Of course, if there were any witnesses to this within fifty kilometers, they’d all be cowering under their beds by now. No sane person would want to be caught in the open when the swans touched ground.

It was dark enough that Axel couldn’t spot branches and twigs fast enough to prevent himself getting thoroughly whipped as they went. Stinging, his feet somehow finding every hidden root and rock, he soon lost sight of Calandria, who as usual moved through the underbrush like a ghost. He could hear his breath rattling in his lungs, and somewhere nearby the crackling of the fire. Above that, though, a kind of trilling hiss was building up. It seemed sourceless, but he knew it must be coming from the sky. The hairs on the back of his neck stood on end; so did those on his arms. He might have preferred it if they were doing that from fright, but he knew it must be the effect of a million-volt charge accumulating in the forest.

“Axel!” He hurried in the direction of the voice. Past a wall of snapped tree trunks and smouldering loam, Calandria stood on the lip of the crater Marya Mounce’s ship had dug.

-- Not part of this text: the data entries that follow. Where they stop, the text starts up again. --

Lemma slot_bound l x y w :
  wf l -> x < width l -> y < depth l ->
  (N.to_nat (slot l x y w).2 < length (walls_of l (slot l x y w).1))%nat.
Proof.
  intros Hwf Hx Hy. destruct (wall_index_bounds (width l) (depth l) x y Hx Hy) as (?&?&?&?).
  destruct Hwf as [_ _ Hh Hv _ _].
  destruct w; simpl; [rewrite Hv | rewrite Hv | rewrite Hh | rewrite Hh]; lia.
Qed.

Lemma wall_some l x y w :
  wf l -> x < width l -> y < depth l -> exists v, wall l x y w = Some v.
Proof.
  intros Hwf Hx Hy. rewrite wall_slot, in_bounds_true by done.
  apply vec_get_in_range, slot_bound; done.
Qed.

(** [set_wall] on an in-bounds tile of a well-formed level succeeds and
    updates exactly the slot it addresses. *)
Lemma set_wall_spec l x y w d :
  wf l -> x < width l -> y < depth l ->
  exists l', set_wall l x y w d = Some l' /\
    width l' = width l /\ depth l' = depth l /\ floor l' = floor l /\
    floor_data l' = floor_data l /\
    (forall b, walls_of l' b =
       if bool_decide (b = (slot l x y w).1)
       then <[N.to_nat (slot l x y w).2 := d]> (walls_of l b) else walls_of l b).
Proof.
  intros Hwf Hx Hy. pose proof (slot_bound l x y w Hwf Hx Hy) as Hb.
  unfold set_wall. rewrite in_bounds_true by done.
  destruct w; simpl in Hb |- *; rewrite vec_set_in_range by done; simpl;
    eexists; (split; [reflexivity|]); simpl; repeat split;
    intros []; reflexivity.
Qed.
(** * MediReminder: the reminder store of [src/App.tsx]

    A shallow embedding of the state and the handlers of the [App]
    component: the medication list, the pending banner notifications, the
    creation form, the periodic due check and the storage round trip. *)

From Stdlib Require Import List ZArith NArith Bool Ascii String Lia.
From Stdlib Require Import DecimalString DecimalZ SpecFloat.
Import ListNotations.

Local Open Scope Z_scope.

(** ** JavaScript strings and numbers *)

Module JS.

(** A JavaScript string is a sequence of UTF-16 code units. *)
Definition jsstring := list N.

(** A string literal of the source (its characters are all ASCII). *)
Definition lit (s : string) : jsstring :=
  map N_of_ascii (list_ascii_of_string s).

(** [a === b] on strings. *)
Fixpoint str_eqb (a b : jsstring) : bool :=
  match a, b with
  | [], [] => true
  | c :: a', d :: b' => N.eqb c d && str_eqb a' b'
  | _, _ => false
  end.

(** [s.startsWith(t)], the test [includes] repeats at every position. *)
Fixpoint startsWith (s t : jsstring) {struct t} : bool :=
  match t, s with
  | [], _ => true
  | c :: t', d :: s' => N.eqb c d && startsWith s' t'
  | _ :: _, [] => false
  end.

(** [s.includes(t)]. *)
Fixpoint includes (s t : jsstring) : bool :=
  startsWith s t ||
  match s with
  | [] => false
  | _ :: s' => includes s' t
  end.

(** [s.split(sep)] for a one-unit separator: never the empty array. *)
Fixpoint split (sep : N) (s : jsstring) : list jsstring :=
  match s with
  | [] => [[]]
  | c :: s' =>
      if N.eqb c sep then [] :: split sep s'
      else match split sep s' with
           | seg :: segs => (c :: seg) :: segs
           | [] => [[c]]
           end
  end.

(** A number is an IEEE 754 double: a signed zero, a signed infinity, NaN,
    or a finite [m * 2 ^ e] with a sign. The operations are those of the
    standard library's specification of binary64 (53 bits of precision),
    which round to nearest, ties to even. *)
Definition number := spec_float.
Definition NaN : number := S754_nan.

The ship was egg-shaped, maybe fifteen meters across. It was half-buried in the earth. Smoke rolled up from its skin, which was blackened and charred. Neither the heat of reentry nor the crash could have cindered the fullerene skin to that degree. “She can’t have survived that,” Axel said as he staggered to a halt next to Calandria. “What did they do?

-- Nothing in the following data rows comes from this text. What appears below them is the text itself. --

Lemma prune_from_keeps key key' body slot tr it :
  key <> key' ->
  entries_of key' (prune_from key body slot tr it).2 = entries_of key' it.
Proof.
  intros Hkey. unfold entries_of. revert slot tr.
  induction it as [ | [k v] rest IH]; intros slot tr; [reflexivity | ].
  simpl. destruct (String.eqb k key) eqn:Hk; [ | reflexivity].
  apply String.eqb_eq in Hk. subst k.
  apply String.eqb_neq in Hkey. rewrite Hkey.
  destruct (body slot tr v) as [tr' erase]. destruct erase.
  - apply IH.
  - specialize (IH (scanned_pt slot v) tr').
    destruct (prune_from key body (scanned_pt slot v) tr' rest) as [tr'' rest'].
    simpl in *. now rewrite Hkey.
Qed.

Lemma prune_loop_keeps key key' body slot tr :
  key <> key' ->
  entries_of key' (_attr (prune_loop key body slot tr)) = entries_of key' (_attr tr).
Proof.
  intros Hkey. unfold prune_loop.
  pose proof (mm_find_app key (_attr tr)) as Happ.
  destruct (mm_find key (_attr tr)) as [before it]. simpl in Happ.
  pose proof (prune_from_keeps key key' body slot tr it Hkey) as Hk.
  destruct (prune_from key body slot tr it) as [tr' it']. simpl in *.
  now rewrite <- Happ, !entries_of_app, Hk.
Qed.

(** A loop that leaves no entry of its name has erased every entry it
    met, and an erasing turn leaves the track alone. *)
Lemma prune_from_all_erased key body slot tr it :
  (forall slot tr v, (body slot tr v).2 = true -> (body slot tr v).1 = tr) ->
  entries_of key (prune_from key body slot tr it).2 = [] ->
  (prune_from key body slot tr it).1 = tr.
Proof.
  intros Hbody. unfold entries_of. revert slot tr.
  induction it as [ | [k v] rest IH]; intros slot tr; [reflexivity | ].
  simpl. destruct (String.eqb k key) eqn:Hk; [ | reflexivity].
  specialize (Hbody slot tr v). destruct (body slot tr v) as [tr' erase].
  simpl in Hbody. destruct erase.
  - rewrite (Hbody eq_refl). apply IH.
  - specialize (IH (scanned_pt slot v) tr').
    destruct (prune_from key body (scanned_pt slot v) tr' rest) as [tr'' rest'].
    simpl. rewrite Hk. discriminate.
Qed.

Lemma prune_loop_all_erased key body slot tr :
  (forall slot tr v, (body slot tr v).2 = true -> (body slot tr v).1 = tr) ->
  entries_of key (_attr (prune_loop key body slot tr)) = [] ->
  exists m, prune_loop key body slot tr = set_attr m tr.
Proof.
  intros Hbody. unfold prune_loop.
  destruct (mm_find key (_attr tr)) as [before it].
  pose proof (prune_from_all_erased key body slot tr it Hbody) as Hfrom.
  destruct (prune_from key body slot tr it) as [tr' it']. simpl in *.
  rewrite entries_of_app. intros Hnone.
  apply app_eq_nil in Hnone as [_ Hnone].
  rewrite (Hfrom Hnone). now eexists.
Qed.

“Can’t you feel it?” she asked. Stray wisps of her hair were standing up. Little sparks danced around Axel’s fingers when he wiped them on his trousers. “They hit her with a lightning bolt.”

“Well they’re about to fire another one,” he said. “We’d better get out of here—” He was interrupted by a flash and bang! of thunder. He ducked instinctively, though it had come down at least a few hundred meters away.

“There!” Calandria pointed. Warm orange light was breaking from somewhere around the curve of the egg. A hatch had opened.

They clambered over the smoking debris, and rounded the ship in time to see a small figure step daintily out of the hatch, arms out for balance.

“Hello!” shouted Marya Mounce. “Is anybody there?”

The woman revealed by the glow of the ship’s lights was not the brave rescuer Axel had hoped for. Marya Mounce was tiny, with pale skin and broad hips. Before seeing her face he noticed the frizz of her dun-coloured hair, which was held back by an iridescent clip. She was dressed in a blouse that swirled like oil, and a black skirt. It was evidently some inner system fashion, spoiled by the kakhi bandoliers slung over her shoulders.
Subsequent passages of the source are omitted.